Es regnet wie aus Kübeln, und das mitten im Januar. Nicht nur der Winter ist nicht mehr, was er einmal war - überhaupt nichts ist mehr wie früher. Vor einem riesigen akkurat geschichteten Holzstapel kommt ein halbes Dutzend Dorfbewohner in bierseliger Wiederholung zusammen: Sie ziehen am Rösslistumpen, rauchen Kette, und wenn sie nicht gerade Trübsal blasen wie der schweigsame Dorffriseur, berichten sie von Felsstürzen und Lawinen.
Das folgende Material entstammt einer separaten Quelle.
(** Starting from an empty cache directory, a ticker has a history file
    exactly when a snapshot was saved for it, and the file holds as many
    analyses as snapshots were saved. *)
Lemma run_saves_history (calls : list SaveCall) (name : string) :
  match run_saves ∅ calls !! name with
  | None => saved_for name calls = 0%nat
  | Some h => length (analyses h) = saved_for name calls
              /\ (1 <= saved_for name calls)%nat
  end.
Proof.
  induction calls as [| c calls IH] using rev_ind.
  - cbn. rewrite lookup_empty. reflexivity.
  - unfold run_saves, saved_for in *.
    rewrite fold_left_app, filter_app, length_app. cbn [fold_left].
    set (cache := fold_left _ calls ∅) in *.
    destruct (decide (call_ticker c = name)) as [Heq | Hne].
    + subst name. rewrite filter_cons_True by reflexivity. cbn [filter length].
      destruct (save_analysis_lookup_same cache (call_now c) (call_ticker c)
                  (call_analysis c) (call_synthesis c)) as (h & -> & Hlen).
      rewrite Hlen. destruct (cache !! call_ticker c) as [h0 |].
      * destruct IH as [<- _]. cbn. lia.
      * rewrite IH. cbn. lia.
    + rewrite filter_cons_False by exact Hne. cbn [filter length].
      rewrite save_analysis_lookup_other by exact Hne.
      rewrite Nat.add_0_r. exact IH.
Qed.

(** With at least two analyses in the file the result is the deltas of
    the last two. *)
Lemma get_temporal_analysis_deltas
    (cache : gmap string History) (name : string) (h : History) :
  cache !! name = Some h -> (2 <= length (analyses h))%nat ->
  exists d, get_temporal_analysis cache name = Some (Deltas d).
Proof.
  intros Hk Hlen. unfold get_temporal_analysis. rewrite Hk. cbv zeta.
  destruct (Nat.ltb_spec (length (analyses h)) 2) as [Hlt | _]; [lia |].
  destruct (lookup_lt_is_Some_2 (analyses h) (length (analyses h) - 1))
    as [latest ->]; [lia |].
  destruct (lookup_lt_is_Some_2 (analyses h) (length (analyses h) - 2))
    as [previous ->]; [lia |].
  eexists. reflexivity.
Qed.
Example weekday_friday_saturday_sunday :
  map weekday [738526; 738527; 738528] = [4; 5; 6].
Proof. reflexivity. Qed.

Example is_weekend_friday_saturday_sunday :
  map is_weekend [738526; 738527; 738528] = [true; true; false].
Proof. reflexivity. Qed.

(** Years of fewer than four digits are not padded. *)
Example strftime_short_years :
  map strftime_ymd [_ymd2ord 999 12 31; _ymd2ord 1000 1 1; _ymd2ord 87 6 5;
                    _ymd2ord 1 1 1]
  = ["999-12-31"; "1000-01-01"; "87-06-05"; "1-01-01"]%string.
Proof. reflexivity. Qed.

Example strftime_round_trip : strftime_ymd 738526 = "2023-01-06"%string.
Proof. reflexivity. Qed.

(** ** The claims about the simulator *)

Section SimulatorClaims.

Context {G : Type} {RS : RandomSource G}.
Variable config : Config.

(** C10.  [calculate_streams] ignores its popularity argument: for any two
    popularity values, and the same date, base value and state (generator
    and log), it returns the same count and leaves the same state. *)
Theorem C10_popularity_argument_unused :
  forall (p1 p2 : Z) (date : datetime) (base_streams : float) (w : world G),
    calculate_streams config p1 date base_streams w
    = calculate_streams config p2 date base_streams w.
Proof. intros. reflexivity. Qed.

(** C5.  [calculate_streams] applies the weekend factor
    [1 + U(weekend_boost_min, weekend_boost_max)] exactly when the weekday
    index of the date, Monday being 0, is 4 or 5 (Friday or Saturday); on
    any other day the value goes to the later layers unchanged, from the
    same generator state: no weekend draw is consumed. *)
Theorem C5_weekend_is_friday_saturday :
  forall (popularity : Z) (date : datetime) (base_streams : float)
         (w : world G),
    calculate_streams config popularity date base_streams w
    = if (weekday date =? 4) || (weekday date =? 5)
      then
        let (b, g1) := np_random_uniform (WEEKEND_BOOST_MIN config)
                                         (WEEKEND_BOOST_MAX config) (rng w) in
        on_rng w (Spec.viral_season_truncate config date
                    (base_streams * (1 + b))%float g1)
      else
        on_rng w (Spec.viral_season_truncate config date base_streams (rng w)).
Proof.
  intros. rewrite calculate_streams_layers.
  unfold Spec.layers_after_base, Spec.weekend_day.
  destruct ((weekday date =? 4) || (weekday date =? 5)); [|reflexivity].
  destruct (np_random_uniform _ _ (rng w)); reflexivity.
Qed.

(** C1.  In a run that returns, the records are those of the triples taken
    in order, each from the generator state its predecessor left, and the
    streaming count of each is the layered product of the model: a fresh
    base draw times the popularity, then the weekend, viral and summer
    factors in that order, truncated towards zero once at the end.  The
    next triple starts from the state left by the playlist-adds step. *)
Theorem C1_streams_layered_product :
  forall tracks num_days start_date regions (w : world G) records w',
    generate_streaming_data config tracks num_days start_date regions w
    = (inr records, w') ->
    exists start,
      strptime_ymd start_date = inr start
      /\ Chain
           (fun (t : Spec.triple) g r g' =>
              exists g1,
                Spec.layered_streams config (popularity (snd (fst t)))
                  (fst (fst t)) g = (inr (r_streams r), g1)
                /\ snd (Spec.playlist_adds config (r_streams r) g1) = g')
           (Spec.triples start num_days tracks regions)
           (rng w) records (rng w').
Proof.
  intros * Hrun.
  destruct (generate_chain config _ _ _ _ _ _ _ Hrun) as (start & Hs & Hc).
  exists start. split; [exact Hs|].
  eapply Chain_impl; [|exact Hc].
  intros [[day track] region] g r g1. unfold triple_step, Spec.simulate_triple.
  simpl.
  destruct (Spec.layered_streams config (popularity track) day g)
    as [[e|streams] g2]; [discriminate|].
  destruct (Spec.playlist_adds config streams g2) as [[e|adds] g3] eqn:Ha;
    [discriminate|].
  intros [= <- <-]. simpl. exists g2. now rewrite Ha.
Qed.

(** C3.  A run that returns yields exactly
    [num_days * |tracks| * |regions|] records (none for a horizon that is
    not positive). *)
Theorem C3_record_count :
  forall tracks num_days start_date regions (w : world G) records w',
    generate_streaming_data config tracks num_days start_date regions w
    = (inr records, w') ->
    List.length records
    = (Z.to_nat num_days * List.length tracks * List.length regions)%nat.
Proof.
  intros * Hrun.
  destruct (generate_chain config _ _ _ _ _ _ _ Hrun) as (start & _ & Hc).
  apply Chain_length in Hc. rewrite Hc, triples_length. lia.
Qed.

(** C4.  In a run that returns, the record of day offset [k], of the
    [i]-th track of the catalog and of the [j]-th region of the list is at
    index [k * (|tracks| * |regions|) + i * |regions| + j]: the order is
    day-major, then track, then region.  It carries the date
    [start_date + k] days ([start_date] itself for [k = 0]), the track's
    attributes and the region. *)
Theorem C4_day_major_order :
  forall tracks num_days start_date regions (w : world G) records w',
    generate_streaming_data config tracks num_days start_date regions w
    = (inr records, w') ->
    exists start,
      strptime_ymd start_date = inr start
      /\ forall k i j track region,
          (k < Z.to_nat num_days)%nat ->
          nth_error tracks i = Some track ->
          nth_error regions j = Some region ->
          exists r,
            nth_error records
              (k * (List.length tracks * List.length regions)
               + (i * List.length regions + j)) = Some r
            /\ r_date r = strftime_ymd (start + Z.of_nat k)
            /\ r_track_id r = track_id track
            /\ r_track_name r = track_name track
            /\ r_artists r = artists track
            /\ r_popularity r = popularity track
            /\ r_region r = region.
Proof.
  intros * Hrun.
  destruct (generate_chain config _ _ _ _ _ _ _ Hrun) as (start & Hs & Hc).
  exists start. split; [exact Hs|].
  intros k i j track region Hk Hi Hj.
  pose proof (triples_nth start num_days tracks regions k i j track region
                Hk Hi Hj) as Hnth.
  eapply Chain_Forall2 with
    (P := fun (t : Spec.triple) r =>
            r_date r = strftime_ymd (fst (fst t))
            /\ r_track_id r = track_id (snd (fst t))
            /\ r_track_name r = track_name (snd (fst t))
            /\ r_artists r = artists (snd (fst t))
            /\ r_popularity r = popularity (snd (fst t))
            /\ r_region r = snd t) in Hc.
  - destruct (Forall2_nth_error _ _ _ Hc _ _ Hnth) as (r & Hr & HP).
    exists r. split; [exact Hr | exact HP].
  - intros [[day tr] reg] g r g1. unfold triple_step, Spec.simulate_triple.
    destruct (Spec.layered_streams config (popularity tr) day g)
      as [[e|streams] g2]; [discriminate|].
    destruct (Spec.playlist_adds config streams g2) as [[e|adds] g3];
      [discriminate|].
    intros [= <- <-]. simpl. repeat split; reflexivity.
Qed.
(* ===== verification/DoubleArith.v ===== *)
(** * IEEE binary64 arithmetic on positive numbers

    The [double] operations the program uses, as the Standard Library's
    [SpecFloat] defines them, with the bounds on rounding that the jump hash
    needs: rounding a positive number never passes below an integer it reaches
    and never passes above it by more than one unit in the last place. *)

From Stdlib Require Import ZArith Lia SpecFloat.
From stdpp Require Import base numbers list.
From S2P Require Import Prelude.
Open Scope Z_scope.

Module Double.

Definition prec : Z := 53.
Definition emax : Z := 1024.

(** The conversion of an integer to [double]. *)
Definition of_Z (z : Z) : spec_float := binary_normalize prec emax z 0 false.

Definition mul (x y : spec_float) : spec_float := SFmul prec emax x y.
Definition div (x y : spec_float) : spec_float := SFdiv prec emax x y.

(** Truncation towards zero. *)
Definition trunc (x : spec_float) : option Z :=
  match x with
  | S754_zero _ => Some 0
  | S754_finite s m e =>
      let a := if 0 <=? e then Zpos m * 2 ^ e else Zpos m / 2 ^ (- e) in
      Some (if s then - a else a)
  | _ => None
  end.

(** The conversion of a [double] to [int64_t] truncates; it is undefined when the
    truncated value does not fit. *)
Definition to_int64 (x : spec_float) : option Z :=
  match trunc x with
  | Some z => if (- 2 ^ 63 <=? z) && (z <? 2 ^ 63) then Some z else None
  | None => None
  end.

(** The value of [m * 2 ^ e] in units of [2 ^ -1074], the smallest double. *)
Definition scaled (m e : Z) : Z := m * 2 ^ (e + 1074).

Lemma digits2_pos_bound p :
  2 ^ (Zpos (digits2_pos p) - 1) <= Zpos p < 2 ^ Zpos (digits2_pos p).
Proof.
  induction p as [p IH|p IH|]; cbn [digits2_pos]; [| |simpl; lia].
  all: rewrite Pos2Z.inj_succ, Z.pow_succ_r by lia.
  all: replace (Z.succ (Zpos (digits2_pos p)) - 1)
         with (Z.succ (Zpos (digits2_pos p) - 1)) by lia.
  all: rewrite (Z.pow_succ_r 2 (Zpos (digits2_pos p) - 1)) by lia.
  all: lia.
Qed.

Lemma digits2_pos_unique p d :
  2 ^ (d - 1) <= Zpos p < 2 ^ d -> 0 < d -> Zpos (digits2_pos p) = d.
Proof.
  intros [H1 H2] Hd. pose proof (digits2_pos_bound p) as [H3 H4].
  assert (Zpos (digits2_pos p) - 1 < d) by (apply (Z.pow_lt_mono_r_iff 2); lia).
  assert (d - 1 < Zpos (digits2_pos p)) by (apply (Z.pow_lt_mono_r_iff 2); lia).
  lia.
Qed.

Lemma iter_pos_nat {A} (f : A -> A) p x :
  SpecFloat.iter_pos f p x = Nat.iter (Pos.to_nat p) f x.
Proof.
  revert x; induction p as [p IH|p IH|]; intros x; cbn [SpecFloat.iter_pos].
  - rewrite !IH, <- Nat.iter_add, <- (Nat.iter_succ_r _ f).
    f_equal. lia.
  - rewrite !IH, <- Nat.iter_add. f_equal. lia.
  - reflexivity.
Qed.

Lemma shr_1_m r : 0 <= shr_m r -> shr_m (shr_1 r) = shr_m r / 2.
Proof.
  destruct r as [m r s]; cbn [shr_m]; intros Hm.
  destruct m as [|[p|p|]|p]; simpl; try reflexivity; try lia.
  - rewrite Pos2Z.inj_xI. Z.div_mod_to_equations. lia.
  - rewrite Pos2Z.inj_xO. Z.div_mod_to_equations. lia.
Qed.

Lemma shr_iter_m n r :
  0 <= shr_m r -> shr_m (Nat.iter n shr_1 r) = shr_m r / 2 ^ Z.of_nat n.
Proof.
  intros Hr. induction n as [|n IH].
  { simpl. rewrite Z.div_1_r. reflexivity. }
  rewrite Nat.iter_succ, shr_1_m, IH.
  - rewrite Nat2Z.inj_succ, Z.pow_succ_r, Z.mul_comm, Z.div_div by lia. reflexivity.
  - rewrite IH. apply Z.div_pos; lia.
Qed.

Lemma shr_record_of_loc_m m l : shr_m (shr_record_of_loc m l) = m.
Proof. destruct l as [|[]]; reflexivity. Qed.

(** One alignment step keeps [53] digits and truncates the rest. *)
Lemma shr_fexp_spec m e l :
  -1074 <= e ->
  let n := Z.max 0 (Zpos (digits2_pos m) - 53) in
  exists r, shr_fexp prec emax (Zpos m) e l = (r, e + n) /\
            shr_m r = Zpos m / 2 ^ n.
Proof.
  intros He n. unfold shr_fexp, fexp, emin, prec, emax. cbn [Zdigits2].
  replace (Z.max (Zpos (digits2_pos m) + e - 53) (3 - 1024 - 53) - e)
    with (Z.max (Zpos (digits2_pos m) - 53) (-1074 - e)) by lia.
  unfold shr. destruct (Z.max (Zpos (digits2_pos m) - 53) (-1074 - e)) eqn:E.
  - replace n with 0 by lia. eexists. split; [f_equal; lia|].
    rewrite shr_record_of_loc_m, Z.div_1_r. reflexivity.
  - assert (n = Zpos p) as -> by lia. eexists. split; [reflexivity|].
    rewrite iter_pos_nat, shr_iter_m; rewrite shr_record_of_loc_m; [|lia].
    rewrite positive_nat_Z. reflexivity.
  - replace n with 0 by lia. eexists. split; [f_equal; lia|].
    rewrite shr_record_of_loc_m, Z.div_1_r. reflexivity.
Qed.

Lemma round_nearest_even_bound m l :
  m <= round_nearest_even m l <= m + 1.
Proof. destruct l as [|[]]; simpl; try case_match; lia. Qed.

Lemma digits2_pos_le p d : 0 <= d -> Zpos p < 2 ^ d -> Zpos (digits2_pos p) <= d.
Proof.
  intros Hd H. pose proof (digits2_pos_bound p) as [H3 H4].
  assert (Zpos (digits2_pos p) - 1 < d) by (apply (Z.pow_lt_mono_r_iff 2); lia).
  lia.
Qed.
Sie erzählen von ungeliebten Nachbarn oder von jener legendären Jagd, die um ein Haar in einer Katastrophe geendet hätte.
Viel Gefühl: Vom Jähzorn bis zum Katzenjammer
Die Jahreszahlen und der liebe Gott geben immer wieder Anlass für kleine Scharmützel, und auch mit der Erinnerung ist es eine Qual. Wer korrekt Auskunft geben könnte, den hat längst der Teufel geholt. Und so ist der Tod auch der heimliche Regisseur dieser Veranstaltung, die sich «Austrinken» nennt. Die vom Leben gezeichneten Teilnehmenden werden durch alle erdenklichen Gefühlszustände geschickt, von der Euphorie über den Jähzorn bis zum Katzenjammer.
Fein komponierte Lokalnostalgie
Link zur Aufführung
Arno Camenisch hat in seiner hundertseitigen Erzählung «Ustrinkata» die Stimmen eines kleinen Bündner Dorfes orchestriert, die gemeinsames Zeugnis von vergangenen Zeiten ablegen. Seine Prosa besticht durch die schnörkellose Sprache und die theatralische Figurenzeichnung. Der Autor schaut seinen Geschöpfen genau aufs Maul, lässt sie wohldosiert schwärmen und fluchen und hält das schwierige Gleichgewicht zwischen Lokalnostalgie und universaler Gültigkeit.
Trivial und plump
Dass dieser Prosatext auf die Bühne kommen muss, ist ein nachvollziehbares Begehren, scheinen die knorrigen Ottos und Gions doch wie gemacht für knarrende Bühnenbretter. Der Transfer kann aber auch schief gehen, und am Konzert Theater Bern geht er schief.
Von Beginn wird die Handlung plump bebildert. Die Figuren stecken in bunten Hawaiihemden und altmodischen Trevirahosen, das Bühnenbild wird im ersten Teil des zweistündigen Abends mit sinnlosem Holzumstapeln derart überstrapaziert, dass man nur wenig vom Text mitbekommt. Ausserdem stolpern neben den vier Schauspielerinnen und Schauspielern vier ältere Statisten über die Bühne, die den Erfordernissen des Auftritts nicht gewachsen sind.
Weniger ist mehr
Regisseurin Maria Ursprung und Dramaturg Jan Stephan Schmieding scheinen dem zu misstrauen, was sie an Camenischs «Ustrinkata» offensichtlich fasziniert. Die Inszenierung kann dabei kaum über die Kitschgrenze hinauswachsen und ist dort am stärksten, wo sie einfach Geschichten erzählen lässt.
Der stumme Isidor, der als Indianer verkleidete Musiker Herwig Ursin, ist es, der hinter seinen Tasteninstrumenten verschanzt den passenden Ton liefert und die verfehlte Schräglage perfekt intoniert.